In case the gateway is the initiator of the exchange of phase1 , it can be seen in the code that the IV of the last received message is stored as phase1 IV instead of the last block of last received message.
suggested fixes attached.
ha: Add DH group to IKE_ADD message
It is required for IKEv1 to determine the DH group of the CHILD SAs
during rekeying. It also fixes the status output for HA SAs, which so
far haven't shown the DH group on the passive side.
ha: Properly sync IKEv1 IV if gateway is initiator
To handle Phase 2 exchanges on the other HA host we need to sync the last
block of the last Phase 1 message (or the last expected IV). If the
gateway is the initiator of a Main Mode SA the last message is an
inbound message. When handling such messages the expected IV is not
updated until it is successfully decrypted so we can't sync the IV
when processing the still encrypted (!plain) message. However, as responder,
i.e. if the last message is an outbound message, the reverse applies, that
is, we get the next IV after successfully encrypting the message, not
while handling the plain message.
#1 Updated by Tobias Brunner about 5 years ago
- Status changed from New to Feedback
- Target version set to 5.4.0
1. The HA plugin doesn't sync the DH group of each IKE SA
I guess we could also modify the code that determines the DH group during rekeying (i.e. so it does not rely on the DH group of the IKE_SA). But syncing the DH group also fixes the output of
ipsec statusall for these SAs on the passive host. Actually, I don't see any disadvantage in syncing the DH group for all SAs (also for IPsec SAs, as we recently started to report the DH group for these too). I pushed this to the 1267-ha-ikev1 branch.
2. THE IKE_IV doesn't sync correctly when the gateway is the initiator of the first exchange (MID 0)
For each message other than the message with MID 0, phase1 IV is used to generate the message IV.
For the first message, yes. But for Phase 2 exchanges, like for initial messages with MID 0, the last block of the previous message is used as IV.
However, since no state is synced during any exchanges syncing the IV for all messages makes not much sense (neither does it really for all messages with MID 0, because if a HA host crashes while establishing an SA the other peer can't really take over as it lacks the temporary state). The only thing that's essentially needed is the last block of the last message with MID 0 (received or sent) so the other peer can properly initiate/respond to Phase 2 exchanges. But since it's not that easy to identify that last message just by looking at it, syncing IVs for all messages with MID 0, as done now, is probably the easiest way to do this. However, as you point out this currently leads to incorrect results if the last message is an inbound message (i.e. if the GW is the initiator of a Main Mode SA, and I guess also if it is the responder of an Aggressive Mode SA). This is due to how and when IVs (or expected IVs) are generated, which happens after a successful encryption (
!plain in the message hook) for outbound messages (
!incoming in the message hook) and after successful decryption (
plain) for inbound (
incoming) messages. The patch I pushed to the 1267-ha-ikev1 branch should fix that.

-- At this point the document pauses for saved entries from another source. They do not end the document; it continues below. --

(* ===== verification/_CoqProject ===== *)
-Q . S2P
Prelude.v
Config.v
Doubles.v
CText.v
Env.v
Types.v
FsEnv.v
FcbEnv.v
Events.v
Cursor.v
KvFormat.v
KvIndex.v
Kv.v
KvIndexSpec.v
KvSpec.v
KvLaws.v
KvBulk.v
KvReload.v
Core.v
FsSpec.v
TsFormat.v
TsStore.v
TsSegment.v
TsCursor.v
TsRecover.v
TsOps.v
TsFcb.v
Doc.v
DocFile.v
DocQuery.v
Export.v
Shell.v
ShellKv.v
ShellTs.v
ShellDoc.v
CoreSpec.v
TsFormatSpec.v
TsSpec.v
TsFileSpec.v
TsInv.v
TsMoves.v
TsAccount.v
TsStream.v
TsFlushSpec.v
TsAppendSpec.v
TsRecoverSpec.v
TsWatermarkSpec.v
TsCursorSpec.v
TsWalkSpec.v
TsFcbSpec.v
TsAggSpec.v
DocSpec.v
DocFieldSpec.v
DocHandleSpec.v
DocMatchSpec.v
DocDecode.v
DocParseSpec.v
DocStep.v
DocSaveSpec.v
DocOpenSpec.v
DocOps.v
DocQuerySpec.v
DocQueryAll.v
ExportSpec.v
System.v
ShellTextSpec.v
ShellSpec.v
ShellKvSpec.v
Sim.v
SimFs.v
SimData.v
CoreProps.v
KvProps.v
TsFormatProps.v
TsProps.v
TsFcbProps.v
DocProps.v
ExportProps.v
ShellProps.v
SystemProps.v
(* ===== verification/FcbEnv.v ===== *)
(** * The flash circular buffer, as an interface

    Zephyr's FCB ([zephyr/fs/fcb.h]) and the flash map under it, which the
    FCB variant of the time-series store calls. [B] is the private part of a
    [struct fcb], [D] the flash device, [Sec] a [struct flash_sector], [L] a
    [struct fcb_entry]: the place of an entry. *)

From S2P Require Import Prelude Config Env Types.

(** The fields of a [struct fcb] that its user sets ([f_sectors] is the array
    passed beside it). *)
Record fcb_setup := { f_magic : Z; f_version : Z; f_scratch_cnt : Z; f_sector_cnt : Z }.

Class Fcb (B D Sec L : Type) := {
  (** The sectors of a flash area, for an array of the given length. *)
  flash_area_get_sectors : Z → nat → D → Z * list Sec;
  (** What [memset] leaves: a [struct fcb] and a [struct fcb_entry] of zeros,
      whose [fe_sector] is NULL. *)
  fcb_zero : B;
  fcb_entry_zero : L;
  fcb_init : Z → fcb_setup → list Sec → D → Z * (B * D);
  fcb_append : nat → B * D → (Z * L) * (B * D);
  fcb_rotate : B * D → Z * (B * D);
  fcb_append_finish : L → B * D → Z * (B * D);
  (** The entry after a place, from the oldest on when [fe_sector] is NULL. *)
  fcb_getnext : L → B * D → (Z * L) * (B * D);
  fe_data_len : L → nat;
  FCB_ENTRY_FA_DATA_OFF : L → Z;
  (** Through [fap] of the [struct fcb]. *)
  flash_area_write : Z → list byte → B * D → Z * (B * D);
  flash_area_read : Z → nat → B * D → (Z * list byte) * (B * D);
  (** Views: the finished entries on the device, oldest first; those after a
      place, and the one at it; whether the [struct fcb] is initialised on the
      device; the entry being written (its place, and the data so far); the
      errno that says that no entry follows, which the documentation leaves
      open. *)
  fcb_entries : D → list (list byte);
  fcb_ahead : B * D → L → list (list byte);
  fcb_at : B * D → L → option (list byte);
  fcb_mounted : B * D → Prop;
  fcb_writing : B * D → option (L * option (list byte));
  fcb_end_errno : Z;
}.

Section views.
Context {B D Sec L : Type} `{!Fcb B D Sec L}.

(** Neither the entries nor what the places denote have changed. *)
Record fcb_same (x y : B * D) : Prop := {
  fs_mounted : fcb_mounted x → fcb_mounted y;
  fs_entries : fcb_entries y.2 = fcb_entries x.2;
  fs_ahead l : fcb_ahead y l = fcb_ahead x l;
  fs_at l : fcb_at y l = fcb_at x l;
}.

#[global] Instance fcb_same_preorder : PreOrder fcb_same.
Proof. split; [by intros ?|]. intros x y z [] []. split; [auto|congruence..]. Qed.

(** The oldest entries are gone, and nothing else. *)
Definition fcb_shed (x y : B * D) : Prop :=
  (fcb_mounted x → fcb_mounted y) ∧ fcb_entries y.2 `suffix_of` fcb_entries x.2.
End views.

(** Every operation may fail. A reserved entry counts once it is finished; a
    failed finish may have stored it. Rotating gives up the oldest sector. *)
Class FcbLaws (B D Sec L : Type) `{!Fcb B D Sec L} : Prop := {
  fcb_init_law area s sectors d :
    let r := fcb_init area s sectors d in
    fcb_entries r.2.2 = fcb_entries d ∧ (r.1 = 0%Z ∧ fcb_mounted r.2 ∨ (r.1 < 0)%Z);
  fcb_ahead_zero x : fcb_mounted x → fcb_ahead x fcb_entry_zero = fcb_entries x.2;
  fcb_append_law len x :
    fcb_mounted x →
    let r := fcb_append len x in
    fcb_same x r.2 ∧
    (r.1.1 = 0%Z ∧ fe_data_len r.1.2 = len ∧ fcb_writing r.2 = Some (r.1.2, None) ∨ (r.1.1 < 0)%Z);
  fcb_rotate_law x :
    fcb_mounted x →
    let r := fcb_rotate x in fcb_shed x r.2 ∧ (r.1 ≤ 0)%Z;
  flash_write_law l w data x :
    fcb_mounted x → fcb_writing x = Some (l, w) → length data = fe_data_len l →
    let r := flash_area_write (FCB_ENTRY_FA_DATA_OFF l) data x in
    fcb_same x r.2 ∧ (r.1 = 0%Z ∧ fcb_writing r.2 = Some (l, Some data) ∨ (r.1 < 0)%Z);
  fcb_append_finish_law l data x :
    fcb_mounted x → fcb_writing x = Some (l, Some data) →
    let r := fcb_append_finish l x in
    fcb_mounted r.2 ∧
    (r.1 = 0%Z ∧ fcb_entries r.2.2 = fcb_entries x.2 ++ [data] ∨
     (r.1 < 0)%Z ∧ (fcb_entries r.2.2 = fcb_entries x.2 ∨
                    fcb_entries r.2.2 = fcb_entries x.2 ++ [data]));
  fcb_end_law : (fcb_end_errno < 0)%Z;
  fcb_getnext_law l x :
    fcb_mounted x →
    let r := fcb_getnext l x in
    fcb_same x r.2 ∧
    match fcb_ahead x l with
    | [] => (r.1.1 < 0)%Z
    | data :: rest =>
        r.1.1 = 0%Z ∧ fe_data_len r.1.2 = length data ∧
        fcb_ahead x r.1.2 = rest ∧ fcb_at x r.1.2 = Some data ∨ (r.1.1 < 0)%Z
    end;
  flash_read_law l data x :
    fcb_mounted x → fcb_at x l = Some data →
    let r := flash_area_read (FCB_ENTRY_FA_DATA_OFF l) (fe_data_len l) x in
    fcb_same x r.2 ∧ (r.1 = (0%Z, data) ∨ (r.1.1 < 0)%Z);
}.

(** A device whose reads do not fail. *)
Class FcbLive (B D Sec L : Type) `{!Fcb B D Sec L} : Prop := {
  fcb_getnext_live l x :
    fcb_mounted x →
    (fcb_getnext l x).1.1 = match fcb_ahead x l with [] => fcb_end_errno | _ => 0%Z end;
  flash_read_live l data x :
    fcb_mounted x → fcb_at x l = Some data →
    (flash_area_read (FCB_ENTRY_FA_DATA_OFF l) (fe_data_len l) x).1.1 = 0%Z;
}.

By the way, I don't think this scenario (HA gateway as initiator) has been tested very much, if at all (for either protocol). So it's definitely possible that there are other issue with that.
#3 Updated by Tobias Brunner almost 5 years ago
- Subject changed from HA plugin with IKE V1 to HA plugin with IKEv1 (DH group syncing, IV syncing if gateway is initiator)
- Status changed from Feedback to Closed
- Assignee set to Tobias Brunner
- Resolution set to Fixed
Thanks for testing! I applied the fixes to master.